Piano di Sacco, l’opposizione: è tardi per fermare i fanghi

SANT’ANGELO. Scontro sull’impianto di trattamento fanghi in località Piano di Sacco a Città Sant’Angelo: «Anni e anni di Amministrazione a guida Pd e Comunisti italiani hanno trasformato Piano di...

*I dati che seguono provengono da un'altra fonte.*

(* ===== verification/FileStore.v ===== *)
(** The file commit store (forthdb-world/src/file_store.rs): the file format,
    opening with recovery of a torn tail, appending with rollback.

    The file is the byte string a reader would see.  The outcomes of the
    write, the sync and the rollback of an append come from the environment
    ([append_io]); an interrupted process leaves a prefix of what it was
    writing. *)
From Stdlib Require Import NArith Lia.
From Stdlib Require Import Strings.Byte.
From stdpp Require Import base gmap list strings option list_monad.
From S2P Require Import Prelude Ord Terms Bytes Query QueryFacts Spec Index Kernel Frames.
From S2P Require Import VmProjection Worlds WorldFacts Codec.

Definition FILE_MAGIC : list u8 := string_bytes "FTHDB001".
Definition FILE_VERSION : N := 1.
Definition FILE_FLAGS : N := 0.
Definition FILE_HEADER_LEN : nat := 16.
Definition FRAME_MAGIC : list u8 := string_bytes "FRM1".
Definition FRAME_TRAILER : list u8 := string_bytes "END1".
Definition FRAME_PREFIX_LEN : nat := 20.
Definition FRAME_TRAILER_LEN : nat := 4.

(** The formatted reasons of [CorruptFrame], with the values they print. *)
Inductive CorruptReason :=
| FrameMagicMismatch
| PayloadExceedsLimit (payload_len : N)
| RecordLengthOverflow
| TrailerMismatch
| ChecksumMismatch (expected actual : N)
| InvalidPayload (e : DecodeError)
| UnexpectedParent (expected actual : WorldId)
| UnexpectedParentVersion (expected actual : N)
| WorldVersionOverflow
| UnexpectedResultingVersion (expected actual : N)
(* of the memory-mapped store only (mmap_format.rs, mmap_store.rs) *)
| AppendedPrefixIncomplete
| AppendedExceedsLimit
| AppendedRecordEnd (record_end mapped_len : N)
| AppendedChecksumMismatch
| RefreshIncompleteTail.

Inductive InvalidHeaderReason :=
| HeaderIncomplete
| HeaderMagicMismatch
| UnsupportedFlags (flags : N).

(** The formatted reasons of [NonLinearAppend]. *)
Inductive NonLinearReason :=
| AppendParent (expected actual : WorldId)
| AppendParentVersion (expected actual : N)
| AppendVersionOverflow
| AppendResultingVersion (expected actual : N)
| AppendPayloadTooLong (len : N).

Inductive FileCommitStoreError :=
| Io
| InvalidHeader (reason : InvalidHeaderReason)
| UnsupportedFormat (version : N)
| CorruptFrame (offset : N) (reason : CorruptReason)
| NonLinearAppend (reason : NonLinearReason)
| History (error : CandidateError).

(** [write_file_header]. *)
Definition file_header : list u8 := FILE_MAGIC ++ u32_bytes FILE_VERSION ++ u32_bytes FILE_FLAGS.

Definition checksum (bytes : list u8) : N := fnv_write FNV_OFFSET_BASIS bytes.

SANT’ANGELO. Scontro sull’impianto di trattamento fanghi in località Piano di Sacco a Città Sant’Angelo: «Anni e anni di Amministrazione a guida Pd e Comunisti italiani hanno trasformato Piano di Sacco in una grande pattumiera», dice il consigliere Matteo Perazzetti del gruppo Responsabilità Comune. Dopo le proteste, l’amministrazione Florindi si è schierata contro l’insediamento. «Ma non è credibile oggi che il sindaco e l’assessore Fabbiani vadano a raccontare ai cittadini che sono contro il progetto: fu proprio Florindi», dice Perazzetti, «a dare la sua opinione sull’accoglimento favorevole del progetto nel 2013, così come l’ufficio tecnico comunale diede l’ok paesaggistico a firma del dirigente: questi atti diedero il via alla fase progettuale dell’impianto di trattamento fanghi, ad opera di una ditta che quindi ha operato legittimamente perché autorizzata dagli enti». Secondo l’opposizione è «tardi» per tornare indietro: «La proposta di Fabbiani di una mozione contro l’impianto fa francamente sorridere», dice Perazzetti, «chi ha un minimo di conoscenze giuridico amministrative sa che non avrebbe alcun valore. Oggi l’unico impegno onesto e l’unica promessa da fare ai cittadini è vigilare chiedendo il rigoroso rispetto di tutte le norme, procedure e regolamenti, per rendere meno impattante possibile l’avvio di un impianto che avrebbero dovuto bocciare già nel 2013. Oggi la frittata è fatta».